Somebody asks him to close the back door. The cops are there. This is definitely the first college party I've been to since I graduated that was hosted by college graduates, complete with noise complaint, keg and fratboy-caliber makeout attempts.
He tries to pull me outside with him. I shake my hand free and he goes out back alone and closes the door behind him.
He comes back in 5 minutes later and proceeds to ignore me, and doesn't even say goodbye. That's what happens when you get in the way of a man with an agenda.

We get a cab on Fillmore and Oak and drop two girls off near Market and Church. In the taxi I say I hope my cold doesn't get any worse. The cab driver starts making jokes about how I have the heebie-jeebies. This is all fun and games until he drops the two of them off and it is just me and my roommate in the car, at which point he reveals himself to be completely psycho.
"I once had the heebie-jeebies, but I decided to have sexual intercourse with this woman anyway.
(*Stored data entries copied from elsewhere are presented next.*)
(** ** Evaluation depends on the expansion only *)
Lemma eval_circuit_same {E} `{AlgebraicField E} (c c' : Circuit E) (w : list E) :
  circuit_wf (raw c) -> circuit_wf (raw c') -> same_circuit (raw c) (raw c') ->
  eval_circuit w c' = eval_circuit w c.
Proof.
  intros Hwf Hwf' [_ _ Ho _ _ Hl]. unfold eval_circuit. rewrite <- (Forall2_length _ _ _ Hl).
  enough (forall ls st, Forall (fun l => l < length (layers (raw c))) ls -> foldM (eval_layer c') st ls = foldM (eval_layer c) st ls) as ->.
  { done. }
  { apply Forall_forall. intros x Hx. apply list_elem_of_In, in_rev, in_seq in Hx. lia. }
  induction ls as [|l ls IH]; intros st Hf; [done|]. apply Forall_cons in Hf as [Hlt Hf]. cbn [foldM].
  assert (eval_layer c' st l = eval_layer c st l) as ->; [|destruct (eval_layer c st l); cbn; auto].
  destruct st as [ins v]. unfold eval_layer.
  assert (forall k, k < length (layers (raw c)) -> exists a b, layers (raw c) !! k = Some a /\ layers (raw c') !! k = Some b /\
    nw b = nw a /\ layer_terms b (constants (raw c')) = layer_terms a (constants (raw c)) /\
    layer_wf (length (constants (raw c))) a /\ layer_wf (length (constants (raw c'))) b) as Hk.
  { intros k Hk. destruct (lookup_lt_is_Some_2 _ _ Hk) as [a Ha]. destruct (Forall2_lookup_l _ _ _ _ _ Hl Ha) as (b & Hb & Hnw & _ & Ht).
    exists a, b. unfold circuit_wf in Hwf, Hwf'. rewrite Forall_lookup in Hwf, Hwf'. split_and!; eauto. }
  destruct (Hk l Hlt) as (a & b & Ha & Hb & Hnw & Ht & Wa & Wb).
  assert (match l with S l' => layer ← index (layers (raw c')) l'; mret (nw layer) | O => mret (noutput (raw c')) end
    = match l with S l' => layer ← index (E:=string) (layers (raw c)) l'; mret (nw layer) | O => mret (noutput (raw c)) end) as ->.
  { destruct l as [|l']; [by rewrite Ho|]. destruct (Hk l' ltac:(lia)) as (a' & b' & Ha' & Hb' & Hnw' & _).
    rewrite (index_lookup _ _ _ Ha'), (index_lookup _ _ _ Hb'). mstep. by rewrite Hnw'. }
  rewrite (index_lookup _ _ _ Ha), (index_lookup _ _ _ Hb). 
  destruct (match l with S l' => _ | O => _ end) as [nv| |]; [|done..]. cbn [mbind outcome_bind].
  unfold eval_quad. rewrite !for_each_term_spec, Ht by done. done.
Qed.

Section segment.
Context {E : Type} `{AlgebraicField E} `{SerializableFieldLaws E} `{Sha256}.

(** C35: segmentation preserves the circuit.  On a well-formed circuit whose
    indices fit 32 bits and whose identifier is the computed one,
    [segment_circuit] does not panic, its own check that the identifier is
    unchanged included; every layer expands to the same terms in the same
    order over the reordered constants, in distinct runs of 1 to 32 indices;
    and the result evaluates to the same wires, or the same error, on every
    input. *)
Theorem segment_circuit_preserves {Err} (c : Circuit E) :
  (N.of_nat (serialized_size_bytes (E:=E)) + 24 <= ID_BUF)%N ->
  circuit_wf (raw c) -> circuit_u32 (raw c) -> compute_id (E:=Err) (raw c) = Ok (id c) ->
  exists c', segment_circuit (E:=Err) c = Ok c' /\
    same_circuit (raw c) (raw c') /\ id c' = id c /\ circuit_wf (raw c') /\
    constants (raw c') ≡ₚ constants (raw c) /\
    Forall (fun l => Forall (fun seg => 0 < length seg <= W) (delta_segments l) /\ NoDup (delta_segments l)) (layers (raw c')) /\
    forall w, eval_circuit w c' = eval_circuit w c.
Proof.
  intros Hfits Hwf Hs Hid. unfold segment_circuit.
  destruct (segment_layers_ok (Err:=Err) (raw c) Hwf Hs) as (ls & -> & Hf2). mstep.
  assert (Forall (layer_wf (length (constants (raw c)))) ls) as Hls.
  { apply Forall_lookup. intros i l' Hl'. destruct (Forall2_lookup_r _ _ _ _ _ Hf2 Hl') as (l & _ & Hsg). apply Hsg. }
  destruct (count_constants_ok (Err:=Err) _ ls Hls (replicate (length (constants (raw c))) 0)) as (counts & -> & _); [apply length_replicate|]. mstep.
  destruct (renumber_ok (Err:=Err) (constants (raw c)) _ (frequency_order_perm counts _) (cu_constants _ Hs)) as (o2n & sorted & -> & Hrn). mstep.
  assert (exists ls', mapM (renumber_constants (E:=Err) o2n) ls = Ok ls' /\
    Forall2 (fun l l' => layer_wf (length sorted) l' /\ same_layer (constants (raw c)) sorted l l' /\
      Forall (fun seg => 0 < length seg <= W) (delta_segments l') /\ NoDup (delta_segments l')) (layers (raw c)) ls') as (ls' & -> & Hf2x).
  { clear Hls Hid Hwf Hs. induction Hf2 as [|l l1 lx ly Hsg Hf2 IH]; [by exists []|]. destruct Hsg as [[Hn Hw Hd] Hwf1 Hr1 Hr2].
    destruct (renumber_constants_ok (constants (raw c)) sorted o2n Hrn (Err:=Err) l1 Hwf1) as (l2 & Hl2 & Wl2 & N2 & L2 & D2 & T2).
    destruct IH as (ls' & Hls' & HF). exists (l2 :: ls'). split; [cbn [mapM]; rewrite Hl2; mstep; by rewrite Hls'|].
    constructor; [|done]. rewrite D2, (Permutation_length (rn_perm _ _ _ Hrn)). split; [done|]. split; [|done].
    split_and!; [by rewrite N2, Hn|by rewrite L2, Hw|]. rewrite T2. unfold layer_terms. by rewrite Hd. }
  mstep. set (new_raw := {| ninput := _ |}).
  assert (circuit_wf new_raw) as Hwf'.
  { apply Forall_lookup. intros i l' Hl'. destruct (Forall2_lookup_r _ _ _ _ _ Hf2x Hl') as (l & _ & Hw & _). apply Hw. }
  assert (same_circuit (raw c) new_raw) as Hsame.
  { split; try done. eapply Forall2_impl; [exact Hf2x|]. by intros l l' (_ & ? & _). }
  rewrite compute_id_spec in Hid by done. rewrite compute_id_spec by done. mstep.
  rewrite (same_id_preimage _ _ Hsame). injection Hid as <-. rewrite bool_decide_eq_true_2 by done. cbn [rust_assert]. mstep.
  eexists. split; [reflexivity|]. cbn [raw id]. split; [done|]. split; [done|]. split; [done|].
  split; [apply Hrn|]. split; [|intros w; by apply eval_circuit_same].
  cbn [layers new_raw]. apply Forall_lookup. intros i l' Hl'. by destruct (Forall2_lookup_r _ _ _ _ _ Hf2x Hl') as (l & _ & _ & _ & ?).
Qed.
End segment.
Definition strip_rewriter (next : RewriteT E) : RewriteT E := {|
  rw_ok := rw_ok next;
  rw_assert0 := rw_assert0 next;
  rw_assertions := rw_assertions next;
  rw_input := rw_input next;
  rw_sum := rw_sum next;
  rw_one := rw_one next;
  rw_constant := rw_constant next;
  rw_linear := rw_linear next;
  rw_quadratic := rw_quadratic next;
  rw_with_assertions assertions x := collect assertions ;; mret x
|}.

(** The loop of [strip_all] walks the arena it rewrites into; nothing is left
    to strip in its second iteration. *)
Definition current_arena : comp E (list (Node E)) := fun s => Ok (arena s, s).
Fixpoint strip_loop (fuel : nat) (current_items : list AssertionItem) (tracker : AssertionScope)
  : comp E (list AssertionItem * AssertionScope) :=
  let '(unique_items, tracker) := dedup_assertions current_items tracker in
  src ← current_arena;
  next_stripped ← walk src unique_items (strip_rewriter cse.rewriter);
  next_sub_exprs ← take_collected;
  match next_sub_exprs with
  | [] => mret (next_stripped, tracker)
  | _ =>
      match fuel with
      | O => out_of_fuel
      | S fuel => strip_loop fuel (next_stripped ++ next_sub_exprs) tracker
      end
  end.

Definition strip_all (src : list (Node E)) (assertions : list AssertionItem) (tracker : AssertionScope)
  : comp E (list AssertionItem * AssertionScope) :=
  stripped_slice ← walk src assertions (strip_rewriter cse.rewriter);
  new_sub_exprs ← take_collected;
  match new_sub_exprs with
  | [] => mret (dedup_assertions stripped_slice tracker)
  | _ =>
      '(current_items, tracker) ← strip_loop 1 (stripped_slice ++ new_sub_exprs) tracker;
      mret (dedup_assertions current_items tracker)
  end.

Definition reset_cse : comp E unit := fun s => Ok (tt, new_cse s).

(** The first pass: from the source arena into a new one. *)
Definition rewrite (src : list (Node E)) (assertions : list AssertionItem) (tracker : AssertionScope)
  : comp E (list AssertionItem * AssertionScope) :=
  '(stripped, tracker) ← strip_all src assertions tracker;
  reset_cse ;;
  src ← current_arena;
  rewritten ← walk src stripped (algsimp.rewriter cse.rewriter);
  mret (dedup_assertions rewritten tracker).
End assertion.
End assertion.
Once I lost all that protein, I was all wrapped up in blankets and useless for days."
Because I am overly bold I partake in this conversation. Obviously a mistake.
He keeps turning his head all the way back to look at us and make jokes, all while driving 11 miles an hour, conveniently missing every light.
"Whoa, watch the road buddy," I say.
We are beginning to think he's drunk.
The relief of making it home alive leads us to tip him much more generously than he deserves. We hope he will buy himself something to help him sober up before he picks up anyone else.